*WHAT TO DO*.
Under this line are the records; write out word for word the part that begins at the line containing "Terminal _ => True" and ends at the line containing "Local Abbreviation turn", and no more.

*INPUT RECORDS*.
Definition retry_units (failed_unit_count failed_source_request_tokens observed_prompt_gap : N) : turn (option N) :=
  do! st := gets id in
  from_fallible
    (try! before := selection_parameters st in
     let (before_context_tokens, before_request_tokens) := before in
     compaction_retry_unit_count st step units excluded before_context_tokens before_request_tokens failed_unit_count failed_source_request_tokens
       observed_prompt_gap).

Definition draft_of (item_ids : list HistoryItemId) (user_messages : list text) (summary : text) (prompt_gap : N) : turn CompactionDraft :=
  do! c := gets context in
  match checkpoint_with_source_records summary item_ids c with
  | Ok summary => pure {| draft_item_ids := item_ids; draft_user_messages := user_messages; draft_summary := summary; draft_prompt_gap := prompt_gap |}
  | Err error =>
    fail (AgentMessageError (lit "semantic compaction source records could not be preserved: " ++ error ++ lit "; canonical history was left unchanged"))
  end.
(* ===== verification/TurnWatch.v ===== *)
(** * What a turn may do (src/src/agent/mod.rs)

    The specification of the agent loop as a monitor over its facts, and the rules by which a program of the turn
    monad is shown to keep it. *)
From S2P Require Import Prelude.
From S2P Require Import Text.
From S2P Require Import TurnOutcome.
From S2P Require Import RunControl.
From S2P Require Import Json.
From S2P Require Import PermissionFence.
From S2P Require Import ClmCheckpoint.
From S2P Require Import History.
From S2P Require Import ContextManager.
From S2P Require Import Prog.
From S2P Require Import TurnCalls.
From S2P Require Import TurnEnds.

Open Scope nat_scope.

(** ** The monitor *)

Record Watch := {
  held : option bool;                      (** the reservation of the run owner: [true] for the success commit *)
  waiting : list ToolCallId;               (** the committed calls that are not settled *)
  started : bool;                          (** whether the first of them was started *)
  fresh : bool;                            (** whether the run owner said "not cancelled" since the last act *)
  cause : option RunCancellationCause;     (** its last word on the cause *)
  settled : N;
  failed : N;
  unanswered : bool;                       (** a request without a committed answer *)
  drafts : nat;                            (** compaction requests since the last answer *)
  adopted : bool;                          (** a compaction before a request since the last answer *)
  stored : option DurableTurnTerminal      (** the last terminal the store answered *)
}.

Definition watching : Watch :=
  {| held := None; waiting := []; started := false; fresh := false; cause := None; settled := 0; failed := 0; unanswered := false; drafts := 0;
     adopted := false; stored := None |}.

Section Watch.
Context {V : Type}.

Definition one_if (b : bool) : N := if b then 1 else 0.

Definition next (w : Watch) (f : Fact V) : Watch :=
  match f with
  | Saw cancelled =>
    {| held := held w; waiting := waiting w; started := started w; fresh := negb cancelled; cause := cause w; settled := settled w;
       failed := failed w; unanswered := unanswered w; drafts := drafts w; adopted := adopted w; stored := stored w |}
  | SawCause c =>
    {| held := held w; waiting := waiting w; started := started w; fresh := fresh w; cause := c; settled := settled w;
       failed := failed w; unanswered := unanswered w; drafts := drafts w; adopted := adopted w; stored := stored w |}
  | AppliedFailure message =>
    {| held := held w; waiting := waiting w; started := started w; fresh := fresh w; cause := Some (Failure message); settled := settled w;
       failed := failed w; unanswered := unanswered w; drafts := drafts w; adopted := adopted w; stored := stored w |}
  | Requested compaction =>
    {| held := held w; waiting := waiting w; started := started w; fresh := false; cause := cause w; settled := settled w;
       failed := failed w; unanswered := if compaction then unanswered w else true;
       drafts := if compaction then S (drafts w) else drafts w; adopted := adopted w; stored := stored w |}
  | Responded _ calls =>
    {| held := held w; waiting := calls; started := false; fresh := false; cause := cause w; settled := settled w;
       failed := failed w; unanswered := false; drafts := 0; adopted := false; stored := stored w |}
  | Started _ =>
    {| held := held w; waiting := waiting w; started := true; fresh := false; cause := cause w; settled := settled w;
       failed := failed w; unanswered := unanswered w; drafts := drafts w; adopted := adopted w; stored := stored w |}
  | Settled _ write =>
    {| held := held w; waiting := tail (waiting w); started := false; fresh := false; cause := cause w; settled := settled w + 1;
       failed := failed w + one_if (settles_as_failed write); unanswered := unanswered w; drafts := drafts w; adopted := adopted w; stored := stored w |}
  | CompactionCommitted _ =>
    {| held := held w; waiting := waiting w; started := started w; fresh := fresh w; cause := cause w; settled := settled w;
       failed := failed w; unanswered := unanswered w; drafts := drafts w;
       adopted := match held w with Some _ => adopted w | None => true end; stored := stored w |}
  | Reserved success =>
    {| held := Some success; waiting := waiting w; started := started w; fresh := fresh w; cause := cause w; settled := settled w;
       failed := failed w; unanswered := unanswered w; drafts := drafts w; adopted := adopted w; stored := stored w |}
  | Released _ =>
    {| held := None; waiting := waiting w; started := started w; fresh := fresh w; cause := cause w; settled := settled w;
       failed := failed w; unanswered := unanswered w; drafts := drafts w; adopted := adopted w; stored := stored w |}
  | Wrote _ => w
  | Terminal terminal =>
    {| held := held w; waiting := waiting w; started := started w; fresh := fresh w; cause := cause w; settled := settled w;
       failed := failed w; unanswered := unanswered w; drafts := drafts w; adopted := adopted w; stored := Some terminal |}
  end.

(** A completed call was started and is recorded under a reservation; any other end of a call needs one too, unless the
    run owner has named the cause of its end. *)
Definition may_settle (w : Watch) (write : ToolSettlementWrite V) : Prop :=
  match write with
  | CompleteToolCall _ _ _ _ | CompleteWithFileChanges _ _ _ _ _ => held w = Some false /\ started w = true
  | SettleExecutedWithFileChanges _ _ _ _ _ _ _ => started w = true /\ is_Some (cause w)
  | FailToolCall _ _ | SettleWithoutExecution _ _ _ => held w = Some false \/ is_Some (cause w)
  end.

Definition may_write (base_calls base_failed : N) (w : Watch) (terminal : DurableTurnTerminal) : Prop :=
  match outcome terminal with
  | OutcomeCompleted =>
    held w = Some true /\ waiting w = [] /\ unanswered w = false /\
    terminal_tool_call_count terminal = (base_calls + settled w)%N /\ terminal_failed_tool_count terminal = (base_failed + failed w)%N
  | OutcomeInterrupted c => held w = None /\ cause w = Some (Interruption c)
  | OutcomeFailed message => held w = None /\ cause w = Some (Failure message)
  end.

(** What may come next; the counts are those the turn began with. *)
Definition allowed (base_calls base_failed : N) (w : Watch) (f : Fact V) : Prop :=
  match f with
  | Requested false => held w = None /\ waiting w = [] /\ unanswered w = false /\ fresh w = true
  | Requested true => held w = None /\ waiting w = [] /\ unanswered w = false /\ drafts w < 2
  | Responded _ _ => held w = None /\ waiting w = [] /\ unanswered w = true
  | Started id => held w = None /\ head (waiting w) = Some id /\ started w = false /\ fresh w = true
  | Settled id write => head (waiting w) = Some id /\ may_settle w write
  | CompactionCommitted _ => waiting w = [] /\ unanswered w = false /\ (held w = Some false \/ held w = None /\ adopted w = false)
  | Reserved _ => held w = None
  | Released success => held w = Some success
  | Wrote terminal => may_write base_calls base_failed w terminal
  | Saw _ | SawCause _ | AppliedFailure _ | Terminal _ => True
  end.
End Watch.

(** ** Rules *)

Section Rules.
Context {V F W : Type} (fact : forall c : Call V, answer c -> list F) (next : W -> F -> W) (ok : W -> F -> Prop).
Local Abbreviation turn := (turn V) (only parsing).
Local Abbreviation LoopState := (LoopState V) (only parsing).

Definition Post (A : Type) : Type := LoopState -> result A AgentError -> W -> Prop.

(** From [st] and [w] every behaviour of [m] is accepted, and ends as [Q] says. *)
Definition wp {A} (m : turn A) (st : LoopState) (w : W) (Q : Post A) : Prop :=
  always fact next ok (fun w e => match e with Returned (st, r) => Q st r w | Halted _ => True end) (m st) w.

Lemma wp_mono {A} (m : turn A) st w (Q Q' : Post A) : (forall st r w, Q st r w -> Q' st r w) -> wp m st w Q -> wp m st w Q'.
Proof. intros HQ. apply always_mono. intros w' [[st' r]|why]; [apply HQ|done]. Qed.
Lemma wp_pure {A} (a : A) st w (Q : Post A) : Q st (Ok a) w -> wp (pure a) st w Q.
Proof. done. Qed.
Lemma wp_fail {A} e st w (Q : Post A) : Q st (Err e) w -> wp (fail e) st w Q.
Proof. done. Qed.
Lemma wp_then {A B} (m : turn A) (f : A -> turn B) st w (Q : Post B) :
  wp m st w (fun st r w => match r with Ok a => wp (f a) st w Q | Err e => Q st (Err e) w end) -> wp (then_ m f) st w Q.
Proof. intros Hm. apply always_bind. revert Hm. apply always_mono. intros w' [[st' [a|e]]|why]; done. Qed.
Lemma wp_call (c : Call V) st w (Q : Post (answer c)) :
  (forall r, accepts next ok w (fact c r) /\ Q st (Ok r) (after next w (fact c r))) -> wp (call c) st w Q.
Proof. done. Qed.
Lemma wp_from_result {A} (r : result A AgentError) st w (Q : Post A) : Q st r w -> wp (from_result r) st w Q.
Proof. by destruct r. Qed.
Lemma wp_from_option {A} (o : option A) st w (Q : Post A) : (forall a, o = Some a -> Q st (Ok a) w) -> wp (from_option o) st w Q.
Proof. destruct o as [a|]; intros Hq; [by apply Hq|done]. Qed.
Lemma wp_gets {A} (f : LoopState -> A) st w (Q : Post A) : Q st (Ok (f st)) w -> wp (gets f) st w Q.
Proof. done. Qed.
Lemma wp_modify (f : LoopState -> LoopState) st w (Q : Post unit) : Q (f st) (Ok tt) w -> wp (modify f) st w Q.
Proof. done. Qed.
Lemma wp_count (f : Counters -> Counters) st w (Q : Post unit) : Q (set_counters (f (counters st)) st) (Ok tt) w -> wp (count f) st w Q.
Proof. done. Qed.
Lemma wp_attempt {A} (m : turn A) st w (Q : Post (result A AgentError)) : wp m st w (fun st r w => Q st (Ok r) w) -> wp (attempt m) st w Q.
Proof. intros Hm. apply always_bind. revert Hm. apply always_mono. intros w' [[st' r]|why]; done. Qed.
Lemma wp_out_of_fuel {A} st w (Q : Post A) : wp out_of_fuel st w Q.
Proof. done. Qed.
End Rules.
#[global] Arguments Post V W A : clear implicits.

*WRITTEN RESPONSE*.
  | Saw _ | SawCause _ | AppliedFailure _ | Terminal _ => True
  end.
End Watch.

(** ** Rules *)

Section Rules.
Context {V F W : Type} (fact : forall c : Call V, answer c -> list F) (next : W -> F -> W) (ok : W -> F -> Prop).
Local Abbreviation turn := (turn V) (only parsing).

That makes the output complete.